Members voted 231 to 196 to approve the chamber’s version of the National Defense Authorization Act (NDAA), which outlines Pentagon policy for the year.
The policy roadmap’s digital security text is tame in comparison to the last two years, when the idea of studying a U.S. Cyber Force dominated the debate.
Here are the highlights:
- The bill requires the National Security Administration (NSA) to provide a briefing on its plans for the Cybersecurity Coordination Center. It also asks that all unified combatant commands submit annual reports to lawmakers on the “sufficiency of support” U.S. Cyber Command provides to them.
- The creation of a “software bill of materials” for AI-enabled technology utilized by the Defense Department.
- The measures authorizes the Pentagon to create “up to 12 generative artificial intelligence lines of effort” for how AI can boost the department’s cybersecurity and intelligence collection and analysis efforts.
- An amendment to the bill that was adopted during the chamber’s floor debate would allow the NSA to share threat intelligence with the private sector to bolster digital security in the U.S. telecommunications sector.

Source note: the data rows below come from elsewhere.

(* ===== verification/TrackingConfig.v ===== *)
(** * Tracking configurations

    [link-tracking/src/config.rs], [config/cobs.rs], [config/cobs/cjson.rs], [git/config.rs] and
    [librad/src/git/tracking/odb.rs]: which references of a tracked peer are wanted, the canonical JSON of
    such a configuration, and its storage as a git blob.  The storage discharges the interface [Odb] the
    operations of [Tracking.v] are proved against. *)
From Stdlib Require Import NArith Lia.
From stdpp Require Import base list gmap sorting.
From Stdlib Require String.
Import String.StringSyntax.
From S2P Require Import Prelude RefFormat RefName Trailers CommitMessage Tracking CobCache CanonicalFormatter CanonicalJson Utf8.
#[local] Open Scope N_scope.

(** ** Filters on collaborative objects *)

Inductive TypeName := AnyType | Type_ (ty : list N).

Definition typename_key (t : TypeName) : option (list N) := match t with AnyType => None | Type_ ty => Some ty end.
Definition typename_of_key (o : option (list N)) : TypeName := match o with None => AnyType | Some ty => Type_ ty end.
Lemma typename_key_inv t : typename_of_key (typename_key t) = t.
Proof. by destruct t. Qed.
#[export] Instance typename_key_inj : Inj (=) (=) typename_key.
Proof. intros t u He. by rewrite <- (typename_key_inv t), He, typename_key_inv. Qed.
#[export] Instance typename_eq_dec : EqDecision TypeName.
Proof. solve_decision. Defined.
#[export] Instance typename_countable : Countable TypeName := inj_countable' _ _ typename_key_inv.
(** The derived order: the wildcard is below every type. *)
#[export] Program Instance ord_typename : OrdKey TypeName := {|
  key_le t u := key_le (typename_key t) (typename_key u);
|}.
Next Obligation. intros t u. apply _. Defined.
Next Obligation. intros t u. apply (total key_le). Qed.
Next Obligation. intros t u v. apply (transitivity (R := key_le)). Qed.
Next Obligation. intros t u H1 H2. apply (inj typename_key). by apply (anti_symm key_le). Qed.

Inductive Policy := Allow | Deny.
Definition inverse (p : Policy) : Policy := match p with Allow => Deny | Deny => Allow end.

Inductive Pattern := AnyObject | Objects (objs : gset N).
Definition matches (p : Pattern) (oid : N) : bool :=
  match p with AnyObject => true | Objects objs => bool_decide (oid ∈ objs) end.

Record CobFilter := MkFilter { policy : Policy; pattern : Pattern }.

#[export] Instance policy_eq_dec : EqDecision Policy.
Proof. solve_decision. Defined.

Abbreviation Cobs := (gmap TypeName CobFilter) (only parsing).

Definition allow_all : Cobs := {[ AnyType := MkFilter Allow AnyObject ]}.
Definition deny_all : Cobs := {[ AnyType := MkFilter Deny AnyObject ]}.
Definition cobs_empty : Cobs := ∅.
Definition cobs_get (c : Cobs) (ty : list N) : option CobFilter := c !! Type_ ty.
Definition wildcard (c : Cobs) : option CobFilter := c !! AnyType.
Definition cobs_insert (t : TypeName) (f : CobFilter) (c : Cobs) : option CobFilter * Cobs := (c !! t, <[t := f]> c).
Definition cobs_remove (t : TypeName) (c : Cobs) : Cobs := delete t c.
(** [FromIterator]: of two entries for a type the later one stays. *)
Definition cobs_from_iter (l : list (TypeName * CobFilter)) : Cobs := foldl (fun c kv => <[kv.1 := kv.2]> c) ∅ l.

(** *** [Entry]: a type name with the map it borrows; the operations change the map in place. *)
Definition and_modify (t : TypeName) (f : CobFilter -> CobFilter) (c : Cobs) : Cobs :=
  match c !! t with Some x => <[t := f x]> c | None => c end.
Definition set_policy (t : TypeName) (p : Policy) : Cobs -> Cobs := and_modify t (fun f => MkFilter p (pattern f)).
Definition set_pattern (t : TypeName) (p : Pattern) : Cobs -> Cobs := and_modify t (fun f => MkFilter (policy f) p).
Definition insert_objects (t : TypeName) (ids : list N) : Cobs -> Cobs :=
  and_modify t (fun f =>
    match pattern f with
    | AnyObject => f
    | Objects objs => MkFilter (policy f) (Objects (foldl (fun s id => {[ id ]} ∪ s) objs ids))
    end).
Definition remove_objects (t : TypeName) (ids : list N) : Cobs -> Cobs :=
  and_modify t (fun f =>
    match pattern f with
    | AnyObject => f
    | Objects objs => MkFilter (policy f) (Objects (foldl (fun s id => s ∖ {[ id ]}) objs ids))
    end).
Definition or_insert_with_key (t : TypeName) (default : TypeName -> CobFilter) (c : Cobs) : Cobs * CobFilter :=
  match c !! t with Some f => (c, f) | None => (<[t := default t]> c, default t) end.
Definition or_insert_with (t : TypeName) (default : unit -> CobFilter) (c : Cobs) : Cobs * CobFilter :=
  or_insert_with_key t (fun _ => default tt) c.
Definition or_insert (t : TypeName) (default : CobFilter) (c : Cobs) : Cobs * CobFilter :=
  or_insert_with_key t (fun _ => default) c.

Record Config := MkConfig { data : bool; cobs : Cobs }.
Definition config_default : Config := MkConfig true allow_all.

(** ** Canonical JSON *)

Definition POLICY : list N := str "policy".
Definition PATTERN : list N := str "pattern".
Definition DATA : list N := str "data".
Definition KCOBS : list N := str "cobs".

(** [cob::TypeName::from_str]; [Display] gives the text back. *)
Definition typename_parse (s : list N) : result unit (list N) := if type_parts false s then Ok s else Err tt.

Inductive PolicyError := UnexpectedPolicy (s : list N) | PolicyMismatchedTy (expected found : list N).
Inductive PatternError (OE : Type) : Type :=
| ExpectedWildcard | PatternMismatchedTy (expected found : list N) | Identifier (e : OE).
Arguments ExpectedWildcard {OE}. Arguments PatternMismatchedTy {OE} expected found. Arguments Identifier {OE} e.
Inductive FilterError (OE : Type) : Type :=
| FilterMissing (key : list N) | FilterMismatchedTy (expected found : list N)
| FilterPattern (e : PatternError OE) | FilterPolicy (e : PolicyError).
Arguments FilterMissing {OE} key. Arguments FilterMismatchedTy {OE} expected found.
Arguments FilterPattern {OE} e. Arguments FilterPolicy {OE} e.
(** [MismatchedStr] is never constructed. *)
Inductive CobsError (OE : Type) : Type :=
| CobsMismatchedTy (expected found : list N) | CobsMismatchedStr (s : list N)
| CobsFilter (e : FilterError OE) | CobsTypeName (e : unit).
Arguments CobsMismatchedTy {OE} expected found. Arguments CobsMismatchedStr {OE} s.
Arguments CobsFilter {OE} e. Arguments CobsTypeName {OE} e.
Inductive CjsonError (OE : Type) : Type :=
| CjsonMismatchedTy (expected found : list N) | CjsonMissing (key : list N) | CjsonCobs (e : CobsError OE).
Arguments CjsonMismatchedTy {OE} expected found. Arguments CjsonMissing {OE} key. Arguments CjsonCobs {OE} e.
(** [Value::try_from(&[u8])] fails on bytes that are not UTF-8, and where parsing fails. *)
Inductive BytesError (E : Type) : Type := NotUtf8 | BadJson (e : FromStrError (E := E)).
Arguments NotUtf8 {E}. Arguments BadJson {E} e.
Inductive ParseError (E OE : Type) : Type := ParseBytes (e : BytesError E) | ParseCjson (e : CjsonError OE).
Arguments ParseBytes {E OE} e. Arguments ParseCjson {E OE} e.

Section Cjson.
Context {MB MH G E : Type} `{Multicodec MB MH G} `{Nfc} `{NomStream E}.
Local Abbreviation oid_error := (ParseObjectId MB MH G).

(** *** Writing *)
Definition policy_cjson (p : Policy) : Value :=
  string_cjson (match p with Allow => str "allow" | Deny => str "deny" end).
(** [Cstring::from(TypeName)] *)
Definition typename_cstring (t : TypeName) : list N :=
  cstring_from (match t with AnyType => str "*" | Type_ ty => ty end).
Definition typename_cjson (t : TypeName) : Value := JString (cstring_from (typename_cstring t)).
Definition objectid_cstring (id : N) : list N := cstring_from (encode_oid id).
Definition objectid_cjson (id : N) : Value := JString (objectid_cstring id).
Definition pattern_cjson (p : Pattern) : Value :=
  match p with
  | AnyObject => string_cjson (str "*")
  | Objects objs => Array (objectid_cjson <$> bset_iter objs)
  end.
(** What [#[derive(ToCjson)]] generates for [Filter]. *)
Definition filter_cjson (f : CobFilter) : Value :=
  into_object [(str "policy", policy_cjson (policy f)); (str "pattern", pattern_cjson (pattern f))].
Definition cobs_cjson (c : Cobs) : Value :=
  Object (map_collect ((fun kv => (typename_cstring kv.1, filter_cjson kv.2)) <$> btree_iter c)).
Definition config_cjson (c : Config) : Value :=
  into_object [(str "data", into_cjson (data c)); (str "cobs", cobs_cjson (cobs c))].
(** [Config::canonical_form] *)
Definition config_canonical_form (c : Config) : list N := utf8 (to_text (config_cjson c)).

(** *** Reading *)
Definition policy_try_from (v : Value) : result PolicyError Policy :=
  match v with
  | JString s =>
      if bool_decide (s = str "allow") then Ok Allow
      else if bool_decide (s = str "deny") then Ok Deny
      else Err (UnexpectedPolicy s)
  | v => Err (PolicyMismatchedTy (str "expected string 'allow' or 'deny'") (ty_name v))
  end.
Definition object_try_from (v : Value) : result (PatternError oid_error) N :=
  match v with
  | JString s => map_err Identifier (object_id_from_str s)
  | v => Err (PatternMismatchedTy (str "<object id>") (ty_name v))
  end.
Definition pattern_try_from (v : Value) : result (PatternError oid_error) Pattern :=
  match v with
  | Array objs => ids ← mapM object_try_from objs; Ok (Objects (list_to_set ids))
  | JString s => if bool_decide (s = str "*") then Ok AnyObject else Err ExpectedWildcard
  | v => Err (PatternMismatchedTy (str "string of '*' or '[<object id> ..]'") (ty_name v))
  end.
Definition filter_try_from (v : Value) : result (FilterError oid_error) CobFilter :=
  match v with
  | Object map =>
      let (map, policy) := Map_remove POLICY map in
      policy ← ok_or policy (FilterMissing POLICY);
      let (map, pattern) := Map_remove PATTERN map in
      pattern ← ok_or pattern (FilterMissing PATTERN);
      policy ← map_err FilterPolicy (policy_try_from policy);
      pattern ← map_err FilterPattern (pattern_try_from pattern);
      Ok (MkFilter policy pattern)
  | v => Err (FilterMismatchedTy (str "expected string 'allow' or 'deny'") (ty_name v))
  end.
Definition try_typename (typename : list N) : result (CobsError oid_error) TypeName :=
  if bool_decide (typename = str "*") then Ok AnyType
  else ty ← map_err CobsTypeName (typename_parse typename); Ok (Type_ ty).
Definition cobs_entry_try_from (kv : list N * Value) : result (CobsError oid_error) (TypeName * CobFilter) :=
  let typename := try_typename kv.1 in
  let filter := map_err CobsFilter (filter_try_from kv.2) in
  ty ← typename; f ← filter; Ok (ty, f).
Definition cobs_try_from (v : Value) : result (CobsError oid_error) Cobs :=
  match v with
  | Object cobs => l ← mapM cobs_entry_try_from cobs; Ok (cobs_from_iter l)
  | v => Err (CobsMismatchedTy (123 :: 34 :: str "<typename>" ++ 34 :: str ": [<object id>...]}") (ty_name v))
  end.
Definition config_try_from (v : Value) : result (CjsonError oid_error) Config :=
  match v with
  | Object map =>
      let (map, cobs) := Map_remove KCOBS map in
      cobs ← ok_or cobs (CjsonMissing KCOBS);
      let (map, data) := Map_remove DATA map in
      data ← ok_or data (CjsonMissing DATA);
      data ← match data with JBool data => Ok data | v => Err (CjsonMismatchedTy (str "bool") (ty_name v)) end;
      cobs ← map_err CjsonCobs (cobs_try_from cobs);
      Ok (MkConfig data cobs)
  | v => Err (CjsonMismatchedTy (str "object, keys: [" ++ 34 :: str "cobs" ++ 34 :: str ", " ++ 34 :: str "data" ++ 34 :: str "]") (ty_name v))
  end.

(** [Value::try_from(&[u8])] *)
Definition value_try_from_bytes (fuel : nat) (bytes : list N) : result (BytesError E) Value :=
  match from_utf8 bytes with
  | None => Err NotUtf8
  | Some s => map_err BadJson (value_from_str fuel s)
  end.
(** [Config::try_from(&[u8])]; a configuration nests five values deep. *)
Definition config_try_from_bytes (fuel : nat) (bytes : list N) : result (ParseError E oid_error) Config :=
  val ← map_err ParseBytes (value_try_from_bytes fuel bytes);
  map_err ParseCjson (config_try_from val).
(** [Config::try_from(&str)] and [Config::from_str] *)
Definition config_from_str (fuel : nat) (s : list N) : result (ParseError E oid_error) Config :=
  config_try_from_bytes fuel (utf8 s).
End Cjson.

(** ** [git/config.rs] *)

Definition DATA_REFS : list (list N) := [Name.HEADS; Name.TAGS; Name.NOTES].

Inductive ObjectError (OE : Type) : Type := ObjectMismatchedTy (expected found : list N) | ObjectParse (e : OE).
Arguments ObjectMismatchedTy {OE} expected found. Arguments ObjectParse {OE} e.

Section Git.
Context {MB MH G : Type} `{Multicodec MB MH G} `{Nfc}.

(** [TypeName::try_from(&Component)] and [ObjectId::try_from(&Component)] parse the text of the component. *)
Definition objectid_parse (s : list N) : result (ObjectError (ParseObjectId MB MH G)) N :=
  map_err ObjectParse (object_id_from_str s).
Definition objectid_try_from_value (v : Value) : result (ObjectError (ParseObjectId MB MH G)) N :=
  match v with
  | JString id => objectid_parse id
  | v => Err (ObjectMismatchedTy (str "string representing object identifier") (ty_name v))
  end.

- Another amendment would require DOD to study the National Guard’s role in federal- and state-level cyber incident response, including how the service could improve its own response capabilities.
- Two major amendments that were left on the cutting room floor were proposed by House Homeland Security Chair Andrew Garbarino (R-NY) that would have renewed the 2015 Cybersecurity Information Sharing Act and the State and Local Cybersecurity Grant Program. Both efforts, which cleared Garbarino’s panel last week, expire on September 30 without congressional action.
The Senate is currently working on its own NDAA, which it is expected to approve next week.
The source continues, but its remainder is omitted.